Warum nehmen ich teil?
> Erfahrungen aus zu tauschen und die Zusammenarbeit auf europäischer Ebene zu verstärken.
> Aktualität der Themen bei der KGZE können uns bei Fragen im eignen Land helfen.
> Austausch mit anderen TeilnehmerInnen ist sehr wichtig  (wurde von jedem/er TeilnehmerIn erwähnt).
> Horizont der TeilnehmerInnen erweitern und zu sensibilisieren auch auf Probleme in den Gewerkschaften der anderen Länder.
> Erfahrungsaustausch durch Arbeiten mit ähnlichen Problemen und diese zu diskutieren .
> Die Kraft der „europäischen Familie“ zu spüren!
> Einen Blick auf die anderen Situationen werfen und vergleichen.

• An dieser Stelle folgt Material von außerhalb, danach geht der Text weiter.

(* ===== verification/Spinlock.v ===== *)
(** * Spinlock: kernel/spinlock.c and kernel/sleeplock.c

    Spin locks are modelled at the grain of their memory accesses: a machine of
    CPUs runs [acquire] and [release] one access at a time, in any interleaving,
    on shared [struct spinlock]s ([step]).  Mutual exclusion, the interrupt
    discipline and the absence of spurious panics are invariants of that
    relation.  They are what lets the other files treat a critical section as
    one atomic transition.  Sleep locks are modelled above that level. *)
From stdpp Require Import functions.
From S2P Require Import Prelude.

(** ** push_off and pop_off: per-CPU state *)

(** [struct cpu], with the interrupt-enable bit of its [sstatus]. *)
Record cpu : Type := mkCpu { noff : Z; intena : bool; sie : bool }.

Definition intr_get : M cpu bool := gets sie.
Definition intr_off : M cpu unit := modify (λ c, mkCpu (noff c) (intena c) false).
Definition intr_on : M cpu unit := modify (λ c, mkCpu (noff c) (intena c) true).

Definition push_off : M cpu unit :=
  do old <- intr_get;
  intr_off ;;;
  do n <- gets noff;
  (if n =? 0 then modify (λ c, mkCpu (noff c) old (sie c)) else ret tt) ;;;
  modify (λ c, mkCpu (i32 (noff c + 1)) (intena c) (sie c)).

Definition pop_off : M cpu unit :=
  do on <- intr_get;
  if (on : bool) then panic "pop_off - interruptible"
  else
    do n <- gets noff;
    if n <? 1 then panic "pop_off"
    else
      modify (λ c, mkCpu (i32 (noff c - 1)) (intena c) (sie c)) ;;;
      do c <- get;
      if (noff c =? 0) && intena c then intr_on else ret tt.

> VertreterInnen aus anderen Bereichen zu treffen und ihre Standpunkte zu hören.
> Bekanntschaften machen die nützlich und hilfreich sein können für die eigene weiter Arbeit.

Hilfreich für meine Arbeit, da:
> Laufender Überblick über aktuelle Tendenzen und Herausforderungen und Wirklichkeiten der europäischen Arbeitnehmerschaft.
> Informationen!
> Aufarbeitung von Erfahrungen oder bewährter Praktiken und diese dann an Kollegen weitergeben.
> Offene Diskussion zwischen Ost- und Westeuropäischen Ländern, größeres Verständnis zwischen den verschiedenen Akteuren zum sozialen Dialog.
> Erfahrungen von anderen, im eigenen Bereich (z.B. Kinderschutz) sammeln.
> Diese Erfahrungen im Verhandlungen nützen.
> Großes Interesse an Repräsentanten aus Politik, Wirtschaft…als ReferentInnen.
Es war für uns sehr überraschend, so viele Gemeinsamkeiten zu finden. Ebenso haben wir die Wichtigkeit auch solcher Treffen sehen können, die keine Beschlussfassung haben. Das Wichtigste ist der Austausch und der persönliche Kontakt zwischen den Teilnehmerinnen und Teilnehmern, der auch nach der Konferenz weiter besteht.